Sulfate and sulfite pulp produced by purification of lignin compounds using
multiple units extracted by liquid caustic soda are purified.
Also, in some factories that use the craft process to produce paper,
Liquid sodium hydroxide is used.
In addition to the usages of caustic soda, in the paper industry,
this chemical isThe Initial removal of ink from recycled paper.

cellophane and silk:

The production of fibers using the viscose process requires two main steps needs caustic soda.
Cellulose is used to enhance the strength and shine, resulting in the production
of alkaline cellulose by the liquor of treated liquid,
The resulting cellulose is then dissolved in the diluted liquid extract to produce
viscose material used to extrude silk fibers and cellophane films.

Aluminum extraction:

The use of caustic soda in the aluminum industry is used to dissolve bauxite ore,
which is the primary material for the production of aluminum,
and the deposition of aluminum?
Caustic soda is also used for chemical brushes of aluminum products.

Soap making:

The caustic soda converts fats into water-soluble soaps.
the cloth:
In this industry, caustic soda is used to clean, whiten and enhance the shine
and toughness of the cloth.

Oil production and refining industry:

Caustic Soda as a carbon dioxide absorber in lightweight cuts
As sulfide adsorbent, it is used to purify various oil cuts.
Also, caustic soda along with chlorine for the hypochlorite
sweetening process that is a process for
The removal of various sulfur compounds is applicable.

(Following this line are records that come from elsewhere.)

(* ===== verification/L2Entry.v ===== *)
(** * The package entry and the construction of the L2 plugin ([__init__.py], [l2_plugin.py])

    [lmcache_aerospike.__getattr__] and [AerospikeL2Plugin.__init__] from the [adapter_params] of a
    JSON document: defaults, conversions, capacity, dtype, client configuration and client. *)

From S2P Require Import Prelude PyStr Errors Config Floats Limits Runtime Policies Concrete ClientHolder Backends.

Section package.
(** Whether the L2 interfaces of LMCache can be imported, and the import of a submodule. *)
Context (L2_MP_AVAILABLE : bool) (import_module : string -> result unit).

Definition _require_l2_mp : result unit := if L2_MP_AVAILABLE then inr tt else inl (Py ImportError).

(** [__getattr__]: the submodule whose class of that name is returned. *)
Definition getattr (name : string) : result string :=
  if String.eqb name "AerospikeStoragePlugin" then
    let? _ := import_module "storage_plugin" in inr "storage_plugin"
  else if String.eqb name "AerospikeL2Plugin" then
    let? _ := import_module "l2_plugin" in let? _ := _require_l2_mp in inr "l2_plugin"
  else if String.eqb name "AerospikeL2PluginConfig" then
    let? _ := import_module "l2_plugin" in let? _ := _require_l2_mp in inr "l2_plugin"
  else if String.eqb name "AerospikeNativeConnector" then
    let? _ := import_module "native_connector" in inr "native_connector"
  else inl (Py AttributeError).

Definition __all__ : list string :=
  ["AerospikeConnectorAdapter"; "AerospikeRemoteConnector"; "AerospikeStoragePlugin"; "AerospikeL2Plugin";
   "AerospikeL2PluginConfig"; "AerospikeNativeConnector"].

(** The names imported eagerly; [__getattr__] is asked for the others. *)
Definition eager : list string := ["AerospikeConnectorAdapter"; "AerospikeRemoteConnector"].

(** With importable submodules and the L2 interfaces, [__getattr__] serves exactly the exported names
    that are not imported eagerly; without the interfaces the two L2 names are an [ImportError], and
    any other name is an [AttributeError]. *)
Lemma getattr_exports name : (forall m, import_module m = inr tt) ->
  match getattr name with
  | inr _ => name ∈ __all__ /\ name ∉ eager
  | inl e => name ∉ __all__ \/ name ∈ eager /\ e = Py AttributeError \/
      L2_MP_AVAILABLE = false /\ name ∈ ["AerospikeL2Plugin"; "AerospikeL2PluginConfig"] /\ e = Py ImportError
  end.
Proof.
  intros Hi. unfold getattr. rewrite !Hi. unfold _require_l2_mp.
  destruct (String.eqb_spec name "AerospikeStoragePlugin") as [->|N1]; [split; set_solver|].
  destruct (String.eqb_spec name "AerospikeL2Plugin") as [->|N2].
  { destruct L2_MP_AVAILABLE; cbn; [split; set_solver|right; right; set_solver]. }
  destruct (String.eqb_spec name "AerospikeL2PluginConfig") as [->|N3].
  { destruct L2_MP_AVAILABLE; cbn; [split; set_solver|right; right; set_solver]. }
  destruct (String.eqb_spec name "AerospikeNativeConnector") as [->|N4]; [split; set_solver|].
  destruct (decide (name ∈ eager)); [by auto|left]. set_solver.
Qed.
End package.

(** ** The parameters of the L2 plugin *)

Record L2Params := mkL2Params {
  lp_config : AerospikeL2PluginConfig;
  lp_max_capacity_gb : float64;
  lp_dtype : string
}.

(** [d.get(k, v)] *)
Definition dict_get_or (d : dict) (k : string) (v : pyval) : pyval := default v (d !! k).

(** [AerospikeL2PluginConfig.from_dict] *)
Definition from_dict (d : dict) : result L2Params :=
  let hosts := py_str (dict_get_or d "hosts" (VStr "127.0.0.1:3000")) in
  let namespace := py_str (dict_get_or d "namespace" (VStr "lmcache")) in
  let set_name := py_str (dict_get_or d "set" (dict_get_or d "set_name" (VStr "kv_chunks"))) in
  let? default_ttl_seconds := py_int (dict_get_or d "default_ttl_seconds" (VInt 86400)) in
  let? max_capacity_gb := py_float (dict_get_or d "max_capacity_gb" (VInt 0)) in
  let dtype := py_str (dict_get_or d "dtype" (VStr "bfloat16")) in
  let plugin_name := py_str (dict_get_or d "plugin_name" (VStr "aerospike")) in
  inr (mkL2Params (mkL2PluginConfig hosts namespace set_name default_ttl_seconds plugin_name)
         max_capacity_gb dtype).

(** [AerospikeL2PluginConfig.help]: its lines, each ended by a line feed. *)
Definition help_lines : list string :=
  ["AerospikeL2Plugin adapter_params:";
   "- hosts (str): Aerospike seed hosts host:port[,...]";
   "- namespace (str): Aerospike namespace";
   "- set / set_name (str): Aerospike set name";
   "- default_ttl_seconds (int): record TTL";
   "- max_capacity_gb (float): 0 = unknown capacity (no global eviction)";
   "- dtype (str): torch dtype name for ObjectKey mapping"].

Definition help : string := String.concat "" ((fun l => l +:+ String (Ascii.ascii_of_nat 10) "") <$> help_lines).

(** [int(config.max_capacity_gb * (1024**3))] *)
Definition capacity_bytes (max_capacity_gb : float64) : result Z := int_of_float (times_pow2 30 max_capacity_gb).

(** [_DTYPE_MAP.get(config.dtype.lower(), torch.bfloat16)], a dtype being its name. *)
Definition l2_dtype (dtype : string) : string :=
  let name := lower dtype in
  if mem_str name ["float16"; "bfloat16"; "float32"] then name else "bfloat16".

(** What LMCache's base class and the plugin keep of the parameters. *)
Record L2Instance := mkL2Instance { li_backend : Backend; li_max_capacity_bytes : Z; li_dtype : string }.

Section construction.
Context `{Env} (connect : ClientConfig -> result unit) (info : AerospikeConfig -> result string).

(** [AerospikeL2Plugin(d)]; without the L2 interfaces of LMCache the class only raises. *)
Definition l2_plugin_new (L2_MP_AVAILABLE : bool) (d : dict) (r : Registry) : result L2Instance * Registry :=
  match (let? _ := _require_l2_mp L2_MP_AVAILABLE in
         let? params := from_dict d in
         let? cap_bytes := capacity_bytes (lp_max_capacity_gb params) in inr (params, cap_bytes)) with
  | inl e => (inl e, r)
  | inr (params, cap_bytes) =>
      let '(out, r) := l2_plugin_init connect info (lp_config params) r in
      (let? b := out in inr (mkL2Instance b cap_bytes (l2_dtype (lp_dtype params))), r)
  end.

(** A construction of the L2 plugin.  When it succeeds, the number parameters converted, the client
    configuration is the one of the parameters, one reference to an open client was taken, the
    capacity is the gigabytes of the parameters in bytes (exact for integers, rounded once for decimals) and
    the dtype is one of three.  When it fails, an [ImportError] means the interfaces of LMCache are missing;
    otherwise a conversion failed, the configuration was rejected or the client could not be had,
    with the registry as before, or the limits could not be resolved, with the reference kept. *)
Theorem l2_plugin_new_spec (mp : bool) (d : dict) (r : Registry) :
  registry_ok r ->
  let ttl := dict_get_or d "default_ttl_seconds" (VInt 86400) in
  let gb := dict_get_or d "max_capacity_gb" (VInt 0) in
  let '(out, r1) := l2_plugin_new mp d r in
  registry_ok r1 /\
  match out with
  | inr p =>
      mp = true /\ (exists t, py_int ttl = inr t) /\
      (exists f, py_float gb = inr f /\ capacity_bytes f = inr (li_max_capacity_bytes p)) /\
      (forall z, gb = VInt z -> 0 <= z < 2 ^ 53 -> li_max_capacity_bytes p = z * 2 ^ 30) /\
      li_dtype p ∈ ["float16"; "bfloat16"; "float32"] /\
      (exists h, r_holders r1 !! b_holder (li_backend p) = Some h /\ h_open h = true /\
         holder_key (h_cfg h) = holder_key (b_cfg (li_backend p))) /\
      refs r1 (b_holder (li_backend p)) = refs r (b_holder (li_backend p)) + 1
  | inl e =>
      r1 = r /\ (mp = false -> e = Py ImportError) \/
      mp = true /\ exists cfg i, discover_and_resolve (info cfg) cfg = inl e /\
        refs r1 i = refs r i + 1 /\ forall j, j <> i -> refs r1 j = refs r j
  end.
Proof.
  intros Hok. cbv zeta. unfold l2_plugin_new, _require_l2_mp. destruct mp; [|by split; [|left]].
  unfold from_dict. set (gb := dict_get_or d "max_capacity_gb" _).
  destruct (py_int _) as [e|t] eqn:Et; [by split; [|left]|].
  destruct (py_float gb) as [e|f] eqn:Ef; [by split; [|left]|]. cbn [lp_max_capacity_gb lp_config lp_dtype].
  destruct (capacity_bytes f) as [e|cap] eqn:Ec; [by split; [|left]|].
  unfold l2_plugin_init. set (parsed := from_adapter_params _ _).
  pose proof (open_parsed_lifecycle connect info parsed r Hok) as Hl. unfold lifecycle in Hl.
  destruct (open_parsed connect info parsed r) as [[e|b] r1]; destruct Hl as [Hok1 Hl]; (split; [done|]).
  { destruct Hl as [->|Hl]; [by left|by right]. }
  destruct Hl as (Hh & Hrefs & _). cbn [li_max_capacity_bytes li_dtype li_backend]. split_and!; [done|by exists t|by exists f| | |done|done].
  - intros z Ez Hz. rewrite Ez in Ef. cbn [py_float] in Ef.
    destruct (int_of_scaled z 30 Hz ltac:(lia)) as (f' & Ef' & Hf'). rewrite Ef' in Ef. injection Ef as ->.
    unfold capacity_bytes in Ec. rewrite Hf' in Ec. by injection Ec.
  - unfold l2_dtype. cbv zeta. destruct (mem_str _ _) eqn:E; [|set_solver]. unfold mem_str in E.
    apply existsb_exists in E as (x & Hx & Ex%String.eqb_eq). rewrite Ex. by apply list_elem_of_In.
Qed.
End construction.

Definition demo_l2_params : dict :=
  list_to_map [("hosts", VStr "a:3000"); ("namespace", VStr "ns"); ("set_name", VStr "s");
    ("max_capacity_gb", VInt 3); ("dtype", VStr "Float16")].

Lemma l2_plugin_new_spec_witness :
  exists p r1, l2_plugin_new connect_ok info_ok true demo_l2_params empty_registry = (inr p, r1) /\
    li_max_capacity_bytes p = 3221225472 /\ refs r1 (b_holder (li_backend p)) = 1.
Proof.
  pose proof (l2_plugin_new_spec connect_ok info_ok true demo_l2_params empty_registry registry_ok_empty) as Hs.
  cbv zeta in Hs. destruct (l2_plugin_new _ _ _ _ _) as [[e|p] r1] eqn:E; [vm_compute in E; discriminate|].
  exists p, r1. split; [reflexivity|]. destruct Hs as (_ & _ & _ & _ & Hcap & _ & _ & Hr).
  split; [exact (Hcap 3 eq_refl ltac:(lia))|exact Hr].
Defined.

(** A dtype the map does not have becomes [bfloat16] without a word. *)
Lemma unknown_dtype_is_bfloat16 : l2_dtype "float8_e4m3fn" = "bfloat16" /\ l2_dtype "int8" = "bfloat16".
Proof. done. Qed.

Sodium carbonate substitute (soda ash):

Caustic soda is used as an alternative to its hydrate in many applications in the glass
paper, pulp, phosphate and silicate industries.

Food Production:

Sodium hydroxide is used in the production and processing of several nutrients.
Such as the use of caustic soda in the processing of olive or in the process of producing woody salty to create brittle.
The fruit is used to separate the peel of potatoes, tomatoes and other fruits for canning.
Also, caustic soda is used to prevent the growth of bacteria and mildew in certain foods and to prevent their corrosion.

Water and Sewage Treatment:

In water and wastewater treatment plants, water utilization is used to control
the acidity of water and help remove heavy metals from water.
Also, the caustic soda is in the production of sodium hypochlorite (bleach),
which is an antiseptic.


The use of caustic soda is used in the production of fuel cells.
In the manufacture of epoxy resins, which are used in wind turbines,
Caustic soda is used.

Nonrenewable fuels:

Caustic soda is used to adjust the pH and produce sodium methyl’s in the
bio-ethanol and biodiesel production process.